Excerpts from a dataset:
<<<<
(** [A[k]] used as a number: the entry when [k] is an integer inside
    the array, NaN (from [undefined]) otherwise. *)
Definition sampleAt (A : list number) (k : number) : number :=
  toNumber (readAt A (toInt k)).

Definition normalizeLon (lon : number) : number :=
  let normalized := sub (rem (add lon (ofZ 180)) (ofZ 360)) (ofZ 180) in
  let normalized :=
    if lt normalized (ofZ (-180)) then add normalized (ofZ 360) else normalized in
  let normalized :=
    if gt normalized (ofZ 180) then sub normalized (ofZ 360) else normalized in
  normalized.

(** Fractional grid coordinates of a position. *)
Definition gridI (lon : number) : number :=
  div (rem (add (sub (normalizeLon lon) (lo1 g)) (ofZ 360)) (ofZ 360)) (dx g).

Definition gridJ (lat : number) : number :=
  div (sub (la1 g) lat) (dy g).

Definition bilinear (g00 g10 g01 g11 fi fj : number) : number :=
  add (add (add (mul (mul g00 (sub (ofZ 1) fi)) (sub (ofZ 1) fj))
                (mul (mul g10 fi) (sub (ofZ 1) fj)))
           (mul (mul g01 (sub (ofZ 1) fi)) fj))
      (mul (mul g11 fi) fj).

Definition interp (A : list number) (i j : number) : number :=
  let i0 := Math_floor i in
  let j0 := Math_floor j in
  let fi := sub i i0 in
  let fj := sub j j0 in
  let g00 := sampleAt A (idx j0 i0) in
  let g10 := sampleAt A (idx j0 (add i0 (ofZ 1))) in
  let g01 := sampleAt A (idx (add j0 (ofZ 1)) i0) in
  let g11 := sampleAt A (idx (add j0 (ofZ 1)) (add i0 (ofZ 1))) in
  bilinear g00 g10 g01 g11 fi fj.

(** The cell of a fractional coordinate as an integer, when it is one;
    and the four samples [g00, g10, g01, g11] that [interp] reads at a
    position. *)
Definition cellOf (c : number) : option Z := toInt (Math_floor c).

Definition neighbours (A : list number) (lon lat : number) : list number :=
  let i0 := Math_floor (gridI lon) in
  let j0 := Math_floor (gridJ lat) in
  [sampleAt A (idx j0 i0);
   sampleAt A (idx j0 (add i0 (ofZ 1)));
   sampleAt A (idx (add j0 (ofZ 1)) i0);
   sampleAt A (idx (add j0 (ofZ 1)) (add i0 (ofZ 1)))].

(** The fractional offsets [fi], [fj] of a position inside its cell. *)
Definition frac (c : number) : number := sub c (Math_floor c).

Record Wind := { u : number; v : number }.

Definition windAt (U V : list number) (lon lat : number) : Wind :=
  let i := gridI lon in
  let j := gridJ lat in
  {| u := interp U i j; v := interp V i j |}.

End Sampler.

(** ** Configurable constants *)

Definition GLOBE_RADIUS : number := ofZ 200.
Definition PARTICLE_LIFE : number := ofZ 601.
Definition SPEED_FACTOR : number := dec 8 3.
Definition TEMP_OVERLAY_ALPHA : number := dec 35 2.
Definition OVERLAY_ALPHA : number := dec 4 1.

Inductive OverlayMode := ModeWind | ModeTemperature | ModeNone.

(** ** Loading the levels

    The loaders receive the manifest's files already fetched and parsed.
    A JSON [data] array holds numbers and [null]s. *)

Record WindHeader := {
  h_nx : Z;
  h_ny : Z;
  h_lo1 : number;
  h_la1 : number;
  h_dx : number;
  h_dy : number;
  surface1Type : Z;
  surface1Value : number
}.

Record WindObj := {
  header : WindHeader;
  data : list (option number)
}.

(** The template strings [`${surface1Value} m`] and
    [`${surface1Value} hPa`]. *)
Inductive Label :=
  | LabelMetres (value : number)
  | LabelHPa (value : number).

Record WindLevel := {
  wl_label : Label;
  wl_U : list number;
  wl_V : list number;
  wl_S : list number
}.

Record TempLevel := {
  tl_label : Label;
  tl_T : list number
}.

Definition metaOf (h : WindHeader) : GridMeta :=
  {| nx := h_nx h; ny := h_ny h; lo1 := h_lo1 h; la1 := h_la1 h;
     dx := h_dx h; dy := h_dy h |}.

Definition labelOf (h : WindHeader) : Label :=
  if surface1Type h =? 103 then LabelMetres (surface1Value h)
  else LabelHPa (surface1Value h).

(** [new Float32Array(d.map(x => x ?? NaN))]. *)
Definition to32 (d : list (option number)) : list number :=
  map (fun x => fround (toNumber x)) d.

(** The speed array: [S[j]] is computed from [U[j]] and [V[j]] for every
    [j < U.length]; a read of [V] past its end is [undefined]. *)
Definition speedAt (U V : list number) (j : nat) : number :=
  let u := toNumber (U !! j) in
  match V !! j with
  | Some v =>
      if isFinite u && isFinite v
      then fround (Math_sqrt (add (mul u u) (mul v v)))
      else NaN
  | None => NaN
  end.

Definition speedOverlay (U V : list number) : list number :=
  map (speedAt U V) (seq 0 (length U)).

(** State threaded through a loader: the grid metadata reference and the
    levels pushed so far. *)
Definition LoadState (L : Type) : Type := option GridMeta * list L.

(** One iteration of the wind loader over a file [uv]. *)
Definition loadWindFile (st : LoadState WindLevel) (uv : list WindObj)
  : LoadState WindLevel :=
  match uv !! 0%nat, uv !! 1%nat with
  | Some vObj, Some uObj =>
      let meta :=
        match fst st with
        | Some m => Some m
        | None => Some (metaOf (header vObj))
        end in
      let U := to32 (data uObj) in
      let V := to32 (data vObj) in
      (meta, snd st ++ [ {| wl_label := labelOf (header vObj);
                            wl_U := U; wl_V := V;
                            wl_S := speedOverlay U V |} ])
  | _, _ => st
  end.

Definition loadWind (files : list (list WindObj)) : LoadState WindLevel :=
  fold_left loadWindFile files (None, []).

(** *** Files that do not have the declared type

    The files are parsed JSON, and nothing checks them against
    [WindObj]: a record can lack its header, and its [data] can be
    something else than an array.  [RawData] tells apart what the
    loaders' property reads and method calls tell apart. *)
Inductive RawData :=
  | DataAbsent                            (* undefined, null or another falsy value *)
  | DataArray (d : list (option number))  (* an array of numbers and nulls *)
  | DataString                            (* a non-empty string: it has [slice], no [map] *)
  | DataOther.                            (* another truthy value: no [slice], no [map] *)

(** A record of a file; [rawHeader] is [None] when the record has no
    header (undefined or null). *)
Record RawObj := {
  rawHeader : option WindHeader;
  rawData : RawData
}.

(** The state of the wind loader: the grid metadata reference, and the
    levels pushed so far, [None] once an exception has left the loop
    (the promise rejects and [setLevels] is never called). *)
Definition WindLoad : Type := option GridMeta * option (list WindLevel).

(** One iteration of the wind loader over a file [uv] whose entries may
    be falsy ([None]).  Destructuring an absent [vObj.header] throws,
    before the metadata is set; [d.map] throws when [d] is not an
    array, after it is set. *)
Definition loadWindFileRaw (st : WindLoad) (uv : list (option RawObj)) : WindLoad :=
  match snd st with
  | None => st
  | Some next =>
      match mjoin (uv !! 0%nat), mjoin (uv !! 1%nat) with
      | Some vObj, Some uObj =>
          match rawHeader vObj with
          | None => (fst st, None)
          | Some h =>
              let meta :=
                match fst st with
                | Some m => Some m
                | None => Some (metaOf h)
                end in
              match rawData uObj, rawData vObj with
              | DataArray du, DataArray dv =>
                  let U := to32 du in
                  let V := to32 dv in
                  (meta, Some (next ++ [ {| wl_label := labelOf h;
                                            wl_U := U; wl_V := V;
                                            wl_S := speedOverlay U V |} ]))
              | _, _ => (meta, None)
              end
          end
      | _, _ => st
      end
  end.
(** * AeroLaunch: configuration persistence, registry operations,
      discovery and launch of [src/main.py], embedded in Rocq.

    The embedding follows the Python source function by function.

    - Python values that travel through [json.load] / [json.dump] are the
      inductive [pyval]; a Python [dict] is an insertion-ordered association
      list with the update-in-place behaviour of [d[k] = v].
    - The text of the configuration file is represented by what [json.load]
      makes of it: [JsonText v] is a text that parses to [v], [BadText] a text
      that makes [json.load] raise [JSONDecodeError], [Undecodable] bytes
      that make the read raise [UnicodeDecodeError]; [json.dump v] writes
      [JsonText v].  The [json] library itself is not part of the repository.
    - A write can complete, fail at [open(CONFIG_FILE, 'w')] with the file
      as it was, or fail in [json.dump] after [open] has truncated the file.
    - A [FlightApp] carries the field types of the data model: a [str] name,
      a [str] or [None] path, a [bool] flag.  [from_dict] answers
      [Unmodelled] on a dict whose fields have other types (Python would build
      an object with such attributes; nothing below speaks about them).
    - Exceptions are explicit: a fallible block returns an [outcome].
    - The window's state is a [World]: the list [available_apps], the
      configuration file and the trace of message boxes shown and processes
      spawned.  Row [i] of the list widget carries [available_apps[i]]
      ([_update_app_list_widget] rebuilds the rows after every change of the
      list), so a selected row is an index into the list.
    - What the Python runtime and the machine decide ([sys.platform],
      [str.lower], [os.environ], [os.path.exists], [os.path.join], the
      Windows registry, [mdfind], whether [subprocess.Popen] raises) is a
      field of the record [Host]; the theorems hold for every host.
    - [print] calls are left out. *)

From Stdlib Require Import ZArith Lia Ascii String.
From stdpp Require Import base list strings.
>>>>
Exercise objective:
Repeat word for word the lines above that run from the line containing "loaders' property reads" through the line containing "The embedding follows", both ends included, and nothing else.

Solution to the problem:
    loaders' property reads and method calls tell apart. *)
Inductive RawData :=
  | DataAbsent                            (* undefined, null or another falsy value *)
  | DataArray (d : list (option number))  (* an array of numbers and nulls *)
  | DataString                            (* a non-empty string: it has [slice], no [map] *)
  | DataOther.                            (* another truthy value: no [slice], no [map] *)

(** A record of a file; [rawHeader] is [None] when the record has no
    header (undefined or null). *)
Record RawObj := {
  rawHeader : option WindHeader;
  rawData : RawData
}.

(** The state of the wind loader: the grid metadata reference, and the
    levels pushed so far, [None] once an exception has left the loop
    (the promise rejects and [setLevels] is never called). *)
Definition WindLoad : Type := option GridMeta * option (list WindLevel).

(** One iteration of the wind loader over a file [uv] whose entries may
    be falsy ([None]).  Destructuring an absent [vObj.header] throws,
    before the metadata is set; [d.map] throws when [d] is not an
    array, after it is set. *)
Definition loadWindFileRaw (st : WindLoad) (uv : list (option RawObj)) : WindLoad :=
  match snd st with
  | None => st
  | Some next =>
      match mjoin (uv !! 0%nat), mjoin (uv !! 1%nat) with
      | Some vObj, Some uObj =>
          match rawHeader vObj with
          | None => (fst st, None)
          | Some h =>
              let meta :=
                match fst st with
                | Some m => Some m
                | None => Some (metaOf h)
                end in
              match rawData uObj, rawData vObj with
              | DataArray du, DataArray dv =>
                  let U := to32 du in
                  let V := to32 dv in
                  (meta, Some (next ++ [ {| wl_label := labelOf h;
                                            wl_U := U; wl_V := V;
                                            wl_S := speedOverlay U V |} ]))
              | _, _ => (meta, None)
              end
          end
      | _, _ => st
      end
  end.
(** * AeroLaunch: configuration persistence, registry operations,
      discovery and launch of [src/main.py], embedded in Rocq.

    The embedding follows the Python source function by function.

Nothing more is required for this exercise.